Massive Crypto Liquidations Hit as Fed Rate Cut Bets Fade Massive Crypto Liquidations Hit as Fed Rate Cut Bets Fade

The crypto market faced heavy turbulence in the last 24 hours, with over $270 million in liquidations hitting traders. Ether and bitcoin longs led the wipeout, with $170 million in ETH and $104 million in BTC positions flushed. According to Derive.xyz founder Nick Forster, this was more of a reset in positioning rather than a structural shift, triggered by fading expectations of a September Fed rate cut.

Polymarket data shows the odds of “no cut” jumped from 12% to 26%, forcing traders to recalibrate risk ahead of Jerome Powell’s much-anticipated Jackson Hole speech later this week. However, the price reaction was relatively modest, with Bitcoin slipping about 2% and Ethereum falling 3%, yet Leveraged traders bore the brunt of the losses.

Volatility on the Rise

The shift in sentiment spilled into derivatives, with Ethereum’s seven-day implied volatility climbing to 73% from 68%. Forster noted the odds of Bitcoin hitting $100,000 before September’s close rose to 21%, while ethereum faces a 60% chance of correcting to $4,000. 

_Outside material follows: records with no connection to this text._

(* ===== verification/EdgeStoreInv.v ===== *)
(** * What the edge store promises its caller: src/src/edge_store.cpp

    An update of an edge belongs to the sketch graphs up to the edge's depth. The
    store and the sketch graphs below [cur_subgraph] share every vertex's updates:
    [store_inv] says which side has what, during a contraction too, and every
    operation keeps it once the batch it hands out has been delivered. *)

From Stdlib Require Import NArith Lia.
From stdpp Require Import base list gmap sets numbers sorting relations.
From S2P Require Import Prelude Util Bucket Graph EdgeStore EdgeStoreSpec.

Lemma toggle_all_filter `{Countable A} (P : A → Prop) `{∀ x, Decision (P x)} (l : list A) :
  toggle_all (filter P l) (∅ : gset A) = filter P (toggle_all l ∅).
Proof.
  induction l as [|t l IH] using rev_ind; [done|].
  rewrite list.filter_app, !toggle_all_app, IH. unfold toggle_all at 3. cbn [foldl].
  rewrite filter_cons, filter_nil. unfold toggle_all at 1. apply set_eq. intros u.
  case_decide; cbn [foldl]; rewrite ?elem_of_toggle, !elem_of_filter, ?elem_of_toggle.
  - destruct (decide (u = t)); naive_solver.
  - naive_solver.
Qed.

(** The destinations that occur an odd number of times. *)
Definition dpar (l : list SubgraphTaggedUpdate) : gset nat := toggle_all (tdst <$> l) ∅.

Lemma cancels_dpar l l' : cancels l l' → dpar l = dpar l'.
Proof.
  intros [z Hz]. unfold dpar. rewrite (toggle_all_perm _ _ _ (fmap_Permutation tdst _ _ Hz)).
  by rewrite !fmap_app, !toggle_all_app, toggle_all_involutive.
Qed.

Lemma dpar_perm l l' : l ≡ₚ l' → dpar l = dpar l'.
Proof. intros Hp. by apply cancels_dpar, perm_cancels. Qed.

Lemma dpar_app l l' : dpar (l ++ l') = symdiff (dpar l) (dpar l').
Proof. unfold dpar. by rewrite fmap_app, toggle_all_app, (toggle_all_empty (tdst <$> l')). Qed.

(** *** One vertex *)

Section vertex.
Context (bound : nat) (dep : nat → nat).

(** Up to [bound], an update's tag says the depth of its edge. *)
Definition tag_ok (t : SubgraphTaggedUpdate) : Prop :=
  ∀ g, g ≤ bound → g ≤ subgraph t ↔ g ≤ dep (tdst t).

(** The updates of the edges in graph [g]. *)
Definition want (hist : list nat) (g : nat) : gset nat :=
  toggle_all (filter (λ d, g ≤ dep d) hist) ∅.

Lemma dpar_filter g l :
  Forall tag_ok l → g ≤ bound →
  dpar (filter (λ t, g ≤ subgraph t) l) = filter (λ d, g ≤ dep d) (dpar l).
Proof.
  intros Hl Hg. unfold dpar. rewrite <- toggle_all_filter. f_equal.
  induction Hl as [|t l Ht _ IH]; [done|]. rewrite fmap_cons, !filter_cons, <- IH.
  specialize (Ht g Hg). repeat case_decide; (done || naive_solver).
Qed.

Lemma want_filter hist g g' : g ≤ g' → want hist g' = filter (λ d, g' ≤ dep d) (want hist g).
Proof.
  intros Hg. unfold want. rewrite <- toggle_all_filter. f_equal. rewrite list_filter_filter.
  apply list_filter_iff. intros d. lia.
Qed.

Lemma want_app hist hist' g : want (hist ++ hist') g = symdiff (want hist g) (want hist' g).
Proof. unfold want. by rewrite list.filter_app, toggle_all_app, (toggle_all_empty (filter _ hist')). Qed.

Lemma dpar_want g ts :
  Forall tag_ok ts → g ≤ bound → dpar (filter (λ t, g ≤ subgraph t) ts) = want (tdst <$> ts) g.
Proof. intros Ht Hg. rewrite dpar_filter by done. unfold want. by rewrite toggle_all_filter. Qed.

(** The share of the store and of the graphs [got], for a vertex that has been
    contracted to [cur] and for one that is still at [tmin]. *)
Definition vertex_inv (cur tmin : nat) (contracted : bool) (l : list SubgraphTaggedUpdate)
    (got : nat → gset nat) (hist : list nat) : Prop :=
  Forall tag_ok l ∧ (∀ g, cur ≤ g → got g = ∅) ∧
  if contracted then
    Forall (λ t, cur ≤ subgraph t) l ∧ dpar l = want hist cur ∧ ∀ g, g < cur → got g = want hist g
  else
    cur = S tmin ∧ Forall (λ t, tmin ≤ subgraph t) l ∧
    dpar (filter (λ t, cur ≤ subgraph t) l) = want hist cur ∧
    (∀ g, g < tmin → got g = want hist g) ∧ symdiff (got tmin) (dpar l) = want hist tmin.

(** The updates [ts] at this vertex, delivered to the graphs from [lo] to [hi]. *)
Definition sent (lo hi : nat) (ts : list SubgraphTaggedUpdate) (got got' : nat → gset nat) : Prop :=
  ∀ g, got' g =
    if decide (lo ≤ g < hi) then symdiff (got g) (dpar (filter (λ t, g ≤ subgraph t) ts)) else got g.

Lemma vertex_inv_contract cur tmin l got got' hist :
  vertex_inv cur tmin false l got hist → cur ≤ bound → sent tmin cur l got got' →
  vertex_inv cur tmin true (kept cur l) got' hist.
Proof.
  intros (Htag & Hnew & -> & Hge & Hst & Hlt & Hpar) Hb Hsent.
  assert (∀ g, g < S tmin → got' g = want hist g) as Hgot.
  { intros g Hg. rewrite Hsent. case_decide; [|apply Hlt; lia].
    replace g with tmin by lia. fold (kept tmin l). rewrite kept_all; done. }
  split; [by apply Forall_kept|].
  split; [intros g Hg; rewrite Hsent, decide_False by lia; by apply Hnew|]. split; [apply kept_ge|done].
Qed.

(** New updates at a contracted vertex: those to keep are merged in, all of them
    go to the graphs. *)
Lemma vertex_inv_insert cur tmin l l' got got' hist ts :
  vertex_inv cur tmin true l got hist → cur ≤ bound → Forall tag_ok ts →
  cancels (l ++ kept cur ts) l' → sent 0 cur ts got got' →
  vertex_inv cur tmin true l' got' (hist ++ (tdst <$> ts)).
Proof.
  intros (Htag & Hnew & Hge & Hst & Hgot) Hb Hts Hc Hsent.
  split; [|split; [|split; [|split]]].
  - apply (cancels_Forall _ _ _ Hc). apply Forall_app. by split; [|apply Forall_kept].
  - intros g Hg. rewrite Hsent, decide_False by lia. by apply Hnew.
  - apply (cancels_Forall _ _ _ Hc). apply Forall_app. split; [done|apply kept_ge].
  - rewrite <- (cancels_dpar _ _ Hc), dpar_app, Hst, want_app. f_equal. by apply dpar_want.
  - intros g Hg. rewrite Hsent, decide_True, Hgot, want_app by lia. f_equal. apply dpar_want; [done|lia].
Qed.

(** Updates that the store need not keep, at a vertex contracted or not. *)
Lemma vertex_inv_pass cur tmin c l got got' hist ts :
  vertex_inv cur tmin c l got hist → cur ≤ bound → Forall tag_ok ts →
  kept cur ts = [] → sent 0 cur ts got got' →
  vertex_inv cur tmin c l got' (hist ++ (tdst <$> ts)).
Proof.
  intros (Htag & Hnew & Hc) Hb Hts Hk Hsent. split; [done|].
  split; [intros g Hg; rewrite Hsent, decide_False by lia; by apply Hnew|].
  assert (want (tdst <$> ts) cur = ∅) as Hnone.
  { rewrite <- dpar_want by done. change (filter _ ts) with (kept cur ts). by rewrite Hk. }
  assert (∀ g, g < cur → got' g = symdiff (got g) (want (tdst <$> ts) g)) as Hgot.
  { intros g Hg. rewrite Hsent, decide_True by lia. f_equal. apply dpar_want; [done|lia]. }
  destruct c.
  - destruct Hc as (Hge & Hst & Hlt). split; [done|]. split.
    + by rewrite want_app, Hnone, symdiff_empty_r.
    + intros g Hg. by rewrite Hgot, Hlt, want_app.
  - destruct Hc as (-> & Hge & Hst & Hlt & Hpar). split_and!; [done|done| | |].
    + by rewrite want_app, Hnone, symdiff_empty_r.
    + intros g Hg. by rewrite Hgot, Hlt, want_app by lia.
    + rewrite Hgot, want_app, <- Hpar by lia.
      rewrite <- symdiff_assoc, (symdiff_comm (want _ _)), symdiff_assoc. done.
Qed.

(** The start of a contraction. *)
Lemma vertex_inv_start cur tmin l got hist :
  vertex_inv cur tmin true l got hist → S cur ≤ bound → vertex_inv (S cur) cur false l got hist.
Proof.
  intros (Htag & Hnew & Hge & Hst & Hgot) Hb. split; [done|].
  split; [intros g Hg; apply Hnew; lia|]. split_and!; [done|done| |done|].
  - rewrite dpar_filter, Hst by done. symmetry. apply want_filter. lia.
  - by rewrite Hnew, symdiff_empty_l by lia.
Qed.

(** Its end: once contracted, [tmin] no longer matters. *)
Lemma vertex_inv_tmin cur tmin tmin' l got hist :
  vertex_inv cur tmin true l got hist → vertex_inv cur tmin' true l got hist.
Proof. done. Qed.

End vertex.

Lemma vertex_inv_ext bound dep cur tmin c l got got' hist :
  (∀ g, got' g = got g) → vertex_inv bound dep cur tmin c l got hist → vertex_inv bound dep cur tmin c l got' hist.
Proof.
  intros He (Htag & Hnew & Hc). split; [done|]. split; [intros g; rewrite He; apply Hnew|].
  destruct c.
  - destruct Hc as (Hge & Hst & Hlt). split_and!; [done|done|]. intros g Hg. rewrite He. by apply Hlt.
  - destruct Hc as (Heq & Hge & Hst & Hlt & Hpar). split_and!; [done|done|done| |by rewrite He].
    intros g Hg. rewrite He. by apply Hlt.
Qed.

(** The number of stored updates, and its 64-bit counter. *)
Definition stored (es : EdgeStore) : nat := sum_list_with length (adjlist es).

Lemma sum_list_with_replicate_nil {A} n : sum_list_with length (replicate n (@nil A)) = 0.
Proof. by induction n. Qed.

Lemma count_update (s s' a b : N) : (s' + a = s + b)%N → u64 (u64 s + wsub 64 b a) = u64 s'.
Proof.
  intros He. unfold wsub, wrap. rewrite <- N.Div0.add_mod. set (w := (2 ^ 64)%N).
  assert (w ≠ 0%N) as Hw by done. pose proof (N.mod_lt a w Hw). pose proof (N.div_mod a w Hw).
  replace (s + (b + (w - a mod w)))%N with (s' + (1 + a / w) * w)%N by lia.
  apply N.Div0.mod_add.
Qed.

(** *** The store *)

Section store.
Context (bound : nat) (dep : nat → nat → nat).

Record store_inv (es : EdgeStore) (got : nat → nat → gset nat) (hist : nat → list nat) : Prop := {
  si_adj : length (adjlist es) = es_vertices es;
  si_con : length (vertex_contracted es) = es_vertices es;
  si_word : (N.of_nat (es_vertices es) < 2 ^ 32 - 1)%N;
  si_phase : cur_subgraph es = true_min_subgraph es ∨ cur_subgraph es = S (true_min_subgraph es);
  si_bound : cur_subgraph es ≤ bound;
  si_edges : num_edges es = u64 (N.of_nat (stored es));
  si_tickets : cur_subgraph es = S (true_min_subgraph es) →
    (needs_contraction es <= N.of_nat (es_vertices es))%N;
  si_open : ∀ v, vertex_contracted es !! v = Some false →
    cur_subgraph es = S (true_min_subgraph es) ∧ (needs_contraction es <= N.of_nat v)%N;
  si_vertex : ∀ v l c, adjlist es !! v = Some l → vertex_contracted es !! v = Some c →
    vertex_inv bound (dep v) (cur_subgraph es) (true_min_subgraph es) c l (got v) (hist v);
}.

SignalPlus head of Insights Augustine Fan added that markets have already ruled out any chance of a bigger 50-basis-point cut, with nearly 90% of bets leaning toward a single, smaller cut. “We’re not expecting many dovish surprises given the inflation backdrop,” Fan said.

Ethereum Whales Shrink, Sharks Accumulate

Amid the liquidations, Ethereum’s on-chain picture revealed an interesting shift. Analyst Joao Wedson highlighted that the number of ETH whales has been steadily dropping, but this doesn’t mean weakness. Instead, mid-sized “Shark” wallets holding 10,000–100,000 ETH have been aggressively buying. Since April, these addresses have added 4.4 million ETH to their holdings, suggesting that real market momentum may be in their hands.

This shift mirrors trends in Bitcoin, where whales often represent exchanges or dormant wallets, while mid-sized players drive active price action. For Ethereum, this Shark accumulation could provide a cushion against further downside as traders await Fed signals.

Price Action Across Majors

Bitcoin slipped to $115,036, its lowest level in nearly two weeks, while Ethereum traded at $4,235. Interestingly, XRP showed more resilience compared to its peers, holding around $3.02. However, its weekly gains shrank to 4%, down from 9% earlier in the week.

In short, the coming days will likely be dictated by Powell’s comments in Jackson Hole. With inflation still in the spotlight, traders are hedging for turbulence but not yet signaling a full-blown bearish trend.